In the movie “Heartbreak Rídge”, Gunnery Sergeant Highway (Clint Eastwood) has been assigned to train a bunch of slovenly, undisciplined Marines, whose previous leader had allowed to slack off. When he shows up with his gruff, demanding ways, the platoon rebels.

One of the Marines in rebellion is Corporal “Stitch” Jones, a self-absorbed trickster and night club singer. Gunny Highway is partícularly hard on him because Jones, not knowing who Highway was, stole his bus ticket on the way to camp and left him to pay a bill at a diner.

The Marines  even go so far as to sic their most powerful and muscular member on Highway. “Gunny” is not intimidated, however, and despite the age and size difference he beats the young man handily. He continues with his rigorous training program.

Highway eventually brings the men around. They learn to respect him for his methods and his heart because they know their sergeant’s motivation is to keep them alive.

In addition, his men have learned that Highway knows what he is talking about. In a previous war, he won the Congressional Medal of Honor.
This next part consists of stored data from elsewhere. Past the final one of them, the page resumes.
Lemma preflight_visit_acc m start fin kind ps n e v :
  preflight_visit m start fin kind ps (n, e) v =
    (n + 1, match (preflight_visit m start fin kind ps (0, None) v).2 with
            | Some x => Some x | None => e end).
Proof.
  destruct v as [[[b p] f] ps']. unfold preflight_visit.
  destruct (checked_add b _); [|done]. repeat (case_match; try done).
Qed.
Lemma preflight_fold m start fin kind ps vs n e :
  ∃ e', foldl (preflight_visit m start fin kind ps) (n, e) vs = (n + Z.of_nat (length vs), e') ∧
    (e' = None ↔ e = None ∧
       ∀ v, v ∈ vs → (preflight_visit m start fin kind ps (0, None) v).2 = None).
Proof.
  revert n e. induction vs as [|v vs IH]; intros n e.
  - exists e. cbn. split; [f_equal; lia|]. split; [|naive_solver]. intros ->. split; [done|].
    intros v Hv. by apply elem_of_nil in Hv.
  - cbn [foldl]. rewrite preflight_visit_acc.
    destruct (IH (n + 1) (match (preflight_visit m start fin kind ps (0, None) v).2 with
            | Some x => Some x | None => e end)) as (e' & -> & He').
    exists e'. split; [f_equal; cbn [length]; lia|]. rewrite He'. setoid_rewrite elem_of_cons.
    destruct (preflight_visit m start fin kind ps (0, None) v).2 eqn:Hv; [|naive_solver].
    split; [naive_solver|]. intros [_ Hall]. specialize (Hall v (or_introl eq_refl)). naive_solver.
Qed.
Lemma validate_pte_live m p i :
  metadata p = Some i → m_refs m i ≠ 0 → frame_validate_pte p m = (Ok (), m).
Proof.
  intros Hp Hi. unfold frame_validate_pte, frame_live_metadata, metadata_res,
    mbind, prog_bind, lift, gets. rewrite Hp. cbn. by rewrite (proj2 (Z.eqb_neq _ _) Hi).
Qed.
Lemma preflight_visit_ok s L T H start fin kind ps b p f ps' :
  as_inv s L T H → fin ≤ usize_max → L !! b = Some (Leaf p f ps') →
  (preflight_visit s.2 start fin kind ps (0, None) (b, p, f, ps')).2 = None ↔
  leaf_fits start fin kind ps b (Leaf p f ps').
Proof.
  intros Hinv Hfin Hb. destruct (lw_base _ _ _ (as_inv_wf _ _ _ _ Hinv) _ _ Hb) as (_ & Hb0 & _).
  unfold preflight_visit, leaf_fits. pose proof (page_bytes_pos ps'). cbn in Hb0 |- *.
  rewrite checked_add_spec by lia.
  destruct (Z.leb_spec (b + page_bytes ps') usize_max); [|split; [done|intros (? & ? & _); lia]].
  destruct (Z.ltb_spec b start); cbn [orb]; [split; [done|intros (? & _); lia]|].
  destruct (Z.ltb_spec fin (b + page_bytes ps')); [split; [done|intros (_ & ? & _); lia]|].
  case_bool_decide as Hk; cbn [negb orb]; [|by split; [|intros (_ & _ & ? & _)]].
  case_bool_decide as Hsz; cbn [negb]; [|by split; [|intros (_ & _ & _ & ?)]].
  case_bool_decide as Ha; [|done]. subst kind.
  assert (is_alloc (Leaf p f ps') = true) as Hal.
  { unfold kind_from_flags in Ha. unfold is_alloc. cbn. by destruct (contains f ALLOC_FRAME). }
  destruct (ai_alloc _ _ _ _ Hinv b _ Hb Hal) as [_ [i Hi]]. cbn in Hi.
  rewrite (validate_pte_live _ _ i Hi); [done|]. by eapply (leaf_live s L T H b).
Qed.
When they actually enter combat, their training pays off. They are successful against their enemy.

While teaching his men, “Gunny” Highway is in his own training program, one involving how to relate to his ex-wife and win her back. She is initially hostile, and Highway goes so far as to read Cosmopolitan Magazine in order to learn about the female mind.

Highway is eventually successful in this endeavor, also. At the end of “Heartbreak Ridge”, he wins his wife back.

Highway and Corporal Jones end up with a mutual respect. Jones has proven to be a capable soldier under Highway’s leadership. He goes so far as to tell Highway he intends to make a career  in the Marines.

The Scriptures state the obvious and the not so obvious when it comes to training. The book of Hebrews notes: “No discipline seems pleasant at the time, but painful. Later on, however, it produces a harvest of righteousness and peace for those who have been trained by it.” (Hebrews 12:11). 

What is clear is that discipline hurts. What is not so obvious at the time we endure it is that it has a positive effect in the long run.

The passage in Hebrews 12 also gives some other perspectives:

* God’s discipline is a sign of his love and that we are truly members of His family;

* God disciplines us so that we will live;

* God wants us to become like Him, i.e., holy.

With this perspective, the writer of Hebrews tells us what our response should be. He tells us not to lose heart in the midst of the discipline (Hebrews 12:5b).

We are told to respect God for what He is doing for us and to submit to Him in the training. His intent is for us to build up our weak and lame areas and be healed.

God’s boot camp for me isn’t going to be easy, but in the midst of the hardship there is His grace. He wants to heal me and keep me alive, and He is there to teach me.

Keeping this knowledge in front of me will help me avoid the blues.